(* ===== verification/SecIndex.v ===== *)
(** * Secondary indexes (engine/secondary_index.go)

    The inverted index from the text of a field's value to the ids that carry it,
    with the ordered view of its keys that serves range queries.  [sidx_rep]
    relates an index to the values it indexes; the theorems show that the
    operations maintain it, that equality and range look-ups return exactly the
    ids a filter would accept, and that a persisted index is restored. *)

From S2P Require Import Prelude GoFloat GoStrconv GoTime GoJson Value Query Store Disk Segment Index.

Inductive indexKind := indexEmpty | indexNumeric | indexString | indexMixed.

#[global] Instance indexKind_eq_dec : EqDecision indexKind.
Proof. solve_decision. Defined.

Definition kind_String (k : indexKind) : string :=
  match k with
  | indexNumeric => "numeric"
  | indexString => "string"
  | indexMixed => "mixed"
  | indexEmpty => ""
  end.

Definition parseIndexKind (s : string) : indexKind :=
  if bool_decide (s = "numeric") then indexNumeric
  else if bool_decide (s = "string") then indexString
  else if bool_decide (s = "mixed") then indexMixed
  else indexEmpty.

(** A bucket key with its typed value. *)
Abbreviation orderedKey := (string * any)%type.

Definition toIndexKey (v : any) : string := sprint v.

Definition valKind (v : any) : indexKind * any :=
  match v with
  | VFloat x => (indexNumeric, VFloat x)
  | VStr s => (indexString, VStr s)
  | _ => (indexString, VStr (sprint v))
  end.
Lemma down_step l i :
  Forall P l → heap_but_below l i → Less l (child l i) i = true →
  heap_but_below (Swap i (child l i) l) (child l i).
Proof using HP.
  intros HPl [H1 H2] (x & y & Hx & Hy & Hlt)%Less_true.
  destruct (child_parent l i) as [Hpc Hic]. set (c := child l i) in *.
  assert (le y x) as Hyx by (apply lt_le; eauto using Forall_at).
  split; intros k a b Hk.
  - intros Hne Ha Hb. pose proof (parent_lt k Hk). at_swap; try lia; eauto.
    + eapply (child_max l i k); eauto using Forall_at.
    + eapply (H2 c); [lia|done..].
  - intros Hc Hpar Ha Hb. pose proof (parent_lt k Hk). rewrite Hpc in Hb. at_swap; try lia.
    eapply (H1 k); eauto; [lia|by rewrite Hpar].
Qed.

Lemma down_loop_heap fuel l i :
  Forall P l → heap_but_below l i → i < length l → length l ≤ fuel + i → heap (down_loop fuel l i).1.
Proof using HP.
  revert l i. induction fuel as [|fuel IH]; intros l i HPl Hh Hi Hf; [lia|]. cbn [down_loop].
  destruct (child_parent l i) as [Hpc Hic].
  assert (∀ k a, 0 < k → parent k = i → l !! k = Some a → 2 * i + 1 < length l) as Hex.
  { intros k a Hk Hp%parent_child Ha; [|done]. pose proof (lookup_lt_Some _ _ _ Ha). lia. }
  destruct (Nat.leb_spec (length l) (2 * i + 1)) as [Hend|Hend]; cbn [fst].
  { intros k a b Hk Ha Hb. eapply (proj1 Hh k); eauto. intros Hp. pose proof (Hex k a Hk Hp Ha). lia. }
  destruct (Less l (child l i) i) eqn:E; cbn [negb fst].
  - pose proof E as E'. apply Less_true in E' as (x & y & Hx & Hy & _).
    apply IH; [by rewrite Swap_perm|by apply down_step|..]; rewrite Swap_length; eauto using lookup_lt_Some. lia.
  - intros k a b Hk Ha Hb. destruct (decide (parent k = i)) as [Hp|Hp]; [|by eapply (proj1 Hh k)].
    assert (child l i < length l) as [x Hx]%lookup_lt_is_Some_2.
    { unfold child. destruct (Nat.ltb_spec (2 * i + 1 + 1) (length l)); simpl; [case_match|]; lia. }
    rewrite Hp in Hb. apply (le_trans a x b); eauto using Forall_at, Less_false.
    eapply child_max; eauto using Forall_at.
Qed.

Lemma Push_heap l x : Forall P (x :: l) → heap l → heap (Push l x).
Proof using HP.
  intros [HPx HPl]%Forall_cons Hh. unfold Push. apply up_loop_heap.
  - apply Forall_app. split; [done|by constructor].
  - rewrite length_app. simpl. rewrite Nat.add_sub. split; intros k a b Hk.
    + intros Hne Ha Hb. pose proof (parent_lt k Hk). pose proof (lookup_lt_Some _ _ _ Ha) as Hlt.
      rewrite length_app in Hlt. simpl in Hlt. rewrite lookup_app_l in Ha, Hb by lia. by eapply (Hh k).
    + intros Hpos Hp Ha Hb. pose proof (lookup_lt_Some _ _ _ Ha) as Hlt. rewrite length_app in Hlt. simpl in Hlt.
      pose proof (parent_lt k Hk). lia.
  - rewrite length_app. simpl. lia.
  - rewrite length_app. simpl. lia.
Qed.

Lemma Fix_heap l : Forall P l → 0 < length l → heap_but_below l 0 → heap (Fix l 0).
Proof using HP.
  intros HPl Hlen Hh. unfold Fix, down.
  pose proof (down_loop_heap (length l) l 0 HPl Hh Hlen ltac:(lia)) as Hd.
  destruct (down_loop (length l) l 0) as [l' i']. simpl in *. by case_match.
Qed.
Definition InsertWithExpiry (data : option doc) (expiresAt : Time) : CM (N * Time) :=
  if sets_key data then fail ErrReservedField
  else
    c ← obj; n ← io now;
    insert_ data (resolveInsertExpiry c n expiresAt).

Definition Insert_ (data : option doc) : CM (N * Time) := InsertWithExpiry data zero_time.

(** The entries of a batch, each with the next id, sealed in turn. *)
Fixpoint batch_entries (records : list (option doc)) (ts : Time) (exp : Z) : CM (list Entry) :=
  match records with
  | [] => mret []
  | d :: records =>
      id ← nextID;
      e ← sealEntryData (set_ts (NewInsert ts id d) ts 1 exp);
      es ← batch_entries records ts exp;
      mret (e :: es)
  end.

Definition batch_ops (es : list Entry) (records : list (option doc)) (ts : Time) : list txOp :=
  zip_with (λ e d, MkTxOp txOpInsert (e_ID e) d ts) es records.

Fixpoint batch_write (es : list Entry) (records : list (option doc)) : CM unit :=
  match es, records with
  | e :: es, d :: records => index_write e;; modify (sidxIndexEntry (e_ID e) d);; batch_write es records
  | _, _ => mret tt
  end.

Fixpoint batch_emit (es : list Entry) (records : list (option doc)) (ts : Time) : CM unit :=
  match es, records with
  | e :: es, d :: records => emit (MkWatchEvent OpInsert (e_ID e) d ts);; batch_emit es records ts
  | _, _ => mret tt
  end.
Lemma write_tail {A} (x : A) c w logs log e ev :
  coll_inv c w logs log → no_faults w → room c →
  ∃ c' w' logs' log',
    (syncActiveLocked;; modify (publishCommit e);; maybeRotate;; emit ev;; mret x) (c, w) = (Ok x, (c', w')) ∧
    no_faults w' ∧ committed c c' e ∧ coll_inv c' w' logs' log' ∧ coll_log logs' log' = coll_log logs log.
Proof.
  intros Hinv Hw Hroom.
  erewrite bind_ok by (apply syncActiveLocked_nofault; [done|apply Hinv]).
  erewrite bind_ok by reflexivity.
  destruct (maybeRotate_spec (publishCommit e c) w logs log) as (c' & w' & lg & lg' & H1 & H2 & H3 & H4 & H5 & H6).
  { eapply coll_inv_same; [apply publishCommit_same|done]. }
  { done. }
  { unfold publishCommit. destruct (c_broker c); [|done]. by destruct c. }
  erewrite bind_ok by exact H1. erewrite bind_ok by apply emit_eq.
  eexists _, w', lg, lg'. split; [reflexivity|]. split; [done|].
  destruct H4 as (G1 & G2 & G3 & G4 & G5 & G6 & G7 & G8 & G9 & G10).
  split_and!; [|eapply coll_inv_same; [|exact H5]; unfold same_store, emitted; by destruct c'|done].
  assert (committed c (publishCommit e c) e) as [K1 K2 K3 K4 K5 K6 K7 K8].
  { split; try done; unfold publishCommit; by destruct c as [? ? ? ? ? ? ? ? ? ? ? ? ? ? [] ? ? ? ?]. }
  split; unfold emitted; destruct c'; simpl in *; congruence.
Qed.
(* ===== verification/ScanSpec.v ===== *)
(** * Scanning: what scans return

    [rows_of] is the list of live records in the order a full scan meets them;
    [live_rows] relates it to the table of the collection.  [forEachMatch_spec]
    reduces every scan to a loop over rows, by segments or by index.  On top of it:
    unordered scans emit the requested window of the matching rows, ordered scans
    the window of the sorted rows, paging with tokens visits every matching row
    once, [Count] agrees with the scan. *)

From S2P Require Import Prelude GoFloat GoTime GoJson GoBase64 Value Query Store Disk Segment Index SecIndex Collection CollectionSpec TopK Scan.

(** ** Rows *)
Definition table_row (id : N) (a : arec) : ScanResult := MkScanResult id (a_rev a) (a_data a) (a_ts a).

(** The records that are not expired at [now] (nanoseconds). *)
Definition live (now : Z) (t : table) : table := filter (λ ia, expired (a_exp ia.2) now = false) t.

Definition table_rows (t : table) : list ScanResult := (λ ia, table_row ia.1 ia.2) <$> map_to_list t.

(** The row a full scan yields for a log entry, if the entry is live. *)
Definition entry_row (c : Collection) (n : Time) (x : located) : option ScanResult :=
  let '(p, (o, e)) := x in
  match Get (c_index c) (e_ID e) with
  | None => None
  | Some loc =>
      if (negb (bool_decide (ie_SegmentPath loc = p)) || negb (ie_Offset loc =? o)%Z)%bool then None
      else if bool_decide (e_Op e = OpDelete) then None
      else if isExpired loc n then None
      else Some (MkScanResult (e_ID e) (ie_Rev loc) (e_Data e) (e_Ts e))
  end.

Definition rows_of (c : Collection) (n : Time) (l : list located) : list ScanResult := omap (entry_row c n) l.

(** ** Positions in a log are distinct *)
Lemma segment_log_NoDup off b es : segment_log off b es → NoDup es.*1.
Proof.
  induction 1 as [off|off l e b es Hl Hlog IH]; [constructor|]. simpl. constructor; [|done].
  intros ([o e'] & -> & Hin)%list_elem_of_fmap. pose proof (segment_log_offsets _ _ _ _ _ Hlog Hin). simpl in *. lia.
Qed.

Definition position (x : located) : string * Z := (x.1, x.2.1).

Lemma located_NoDup segs logs w :
  NoDup (s_path <$> segs) → Forall2 (λ s es, seg_rep s w es) segs logs →
  NoDup (position <$> located_log segs logs).
Proof.
  intros Hnd H. induction H as [|s es segs logs (b & _ & Hlog & _) Hr IH]; [constructor|].
  unfold located_log. simpl. rewrite fmap_app. simpl in Hnd. apply NoDup_cons in Hnd as [Hni Hnd].
  apply NoDup_app. split_and!; [|intros x Hx Hx'|by apply IH].
  - rewrite <-list_fmap_compose.
    assert ((position ∘ pair (s_path s)) <$> es = pair (s_path s) <$> es.*1) as ->.
    { rewrite <-list_fmap_compose. apply list_fmap_ext. by intros ? [] ?. }
    apply (NoDup_fmap_2 _). by eapply segment_log_NoDup.
  - rewrite <-list_fmap_compose in Hx. apply list_elem_of_fmap in Hx as ([o e] & -> & _). simpl in Hx'.
    apply list_elem_of_fmap in Hx' as ([p [o' e']] & [= <- ->] & Hin).
    apply Hni. clear -Hin Hr. revert logs Hr Hin. induction segs as [|s' segs IH]; intros logs Hr Hin.
    + inversion Hr; subst. by apply not_elem_of_nil in Hin.
    + inversion Hr as [|? es' ? logs' Hs Hr']; subst. simpl in Hin. apply elem_of_app in Hin as [Hin|Hin].
      * apply list_elem_of_fmap in Hin as (x & Hx & _). simplify_eq. simpl. apply elem_of_cons. by left.
      * simpl. apply elem_of_cons. right. by apply (IH logs').
Qed.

_ _ _ _

- EXERCISE: The line containing "operations maintain it, that" marks the end. Please print exactly every line from the top of the data to it, both included, and nothing more.

- EXERCISE RESPONSE:
(* ===== verification/SecIndex.v ===== *)
(** * Secondary indexes (engine/secondary_index.go)

    The inverted index from the text of a field's value to the ids that carry it,
    with the ordered view of its keys that serves range queries.  [sidx_rep]
    relates an index to the values it indexes; the theorems show that the
    operations maintain it, that equality and range look-ups return exactly the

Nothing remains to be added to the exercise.